### [About this exercise]
Among the records that follow, find the line with "- rewrite map_to_list_insert" and the line with "Proof. done. Qed.". Set down those lines and all lines between them exactly, without adding anything.

• • • • •

Lemma nonce_bump a L b : nonce (bump a L) b = nonce L b + (if decide (a = b) then 1 else 0).
Proof.
  unfold nonce, bump. simpl. destruct (decide (a = b)) as [->|Hne].
  - rewrite lookup_insert_eq. unfold nonce. simpl. lia.
  - rewrite lookup_insert_ne by done. lia.
Qed.

Lemma supply_insert (m : gmap Address Z) a x :
  sumZ (map_to_list (<[a := x]> m)).*2 = sumZ (map_to_list m).*2 - default 0 (m !! a) + x.
Proof.
  destruct (m !! a) as [y|] eqn:E; simpl.
  - rewrite <- (insert_delete_id m a y E) at 2. rewrite <- insert_delete_eq.
    rewrite !map_to_list_insert by apply lookup_delete_eq. rewrite !fmap_cons. unfold sumZ. simpl. lia.
  - rewrite map_to_list_insert by done. rewrite fmap_cons. unfold sumZ. simpl. lia.
Qed.

Lemma supply_credit a x L : supply (credit a x L) = supply L + x.
Proof. unfold supply, credit. simpl. rewrite supply_insert. unfold balance. lia. Qed.

Lemma supply_bump a L : supply (bump a L) = supply L.
Proof. done. Qed.

Lemma ledger_call_supply vm block tx to L : supply (ledger_call vm block tx to L).1 = supply L.
Proof.
  unfold ledger_call. destruct (_ && _); [|done]. simpl.
  rewrite !supply_credit, supply_bump, supply_credit. lia.
Qed.

Lemma ledger_run_supply vm block txs L : supply (ledger_run vm block txs L).1 = supply L.
Proof.
  unfold ledger_run. generalize (@nil ExecutionStatus). revert L.
  induction txs as [|tx txs IH]; intros L ss; [done|]. cbn [fold_left].
  unfold ledger_step at 2. destruct (tx_to tx) as [to|]; [|apply IH]. cbn [fst snd].
  pose proof (ledger_call_supply vm block tx to L) as E. destruct (ledger_call vm block tx to L) as [L' status].
  rewrite IH. exact E.
Qed.

Lemma balance_le_supply L a : (forall b, 0 <= balance L b) -> balance L a <= supply L.
Proof.
  intros Hn. unfold balance at 1, supply. destruct (balances L !! a) as [x|] eqn:E; simpl.
  - rewrite <- (insert_delete_id _ _ _ E), map_to_list_insert by apply lookup_delete_eq. rewrite fmap_cons. simpl.
    assert (0 <= sumZ (map_to_list (delete a (balances L))).*2); [|unfold sumZ in *; simpl; lia].
    apply sumZ_nonneg, Forall_fmap, Forall_forall. intros [b y] Hin. simpl.
    apply elem_of_map_to_list in Hin. apply lookup_delete_Some in Hin as [_ Hin].
    specialize (Hn b). unfold balance in Hn. by rewrite Hin in Hn.
  - apply sumZ_nonneg, Forall_fmap, Forall_forall. intros [b y] Hin. simpl.
    apply elem_of_map_to_list in Hin. specialize (Hn b). unfold balance in Hn. by rewrite Hin in Hn.
Qed.

(** ** One transaction *)

Lemma shows_nonneg f L a : shows f L -> 0 <= balance L a.
Proof. intros [Hb _]. destruct (Hb a) as [Hu <-]. pose proof (u256_val_bound _ Hu). lia. Qed.

Lemma shows_bound f L a : shows f L -> supply L < 2 ^ 128 -> balance L a < 2 ^ 128.
Proof. intros Hs Hl. pose proof (balance_le_supply L a (fun b => shows_nonneg f L b Hs)). lia. Qed.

• • • • •

### [Output below]
  - rewrite map_to_list_insert by done. rewrite fmap_cons. unfold sumZ. simpl. lia.
Qed.

Lemma supply_credit a x L : supply (credit a x L) = supply L + x.
Proof. unfold supply, credit. simpl. rewrite supply_insert. unfold balance. lia. Qed.

Lemma supply_bump a L : supply (bump a L) = supply L.
Proof. done. Qed.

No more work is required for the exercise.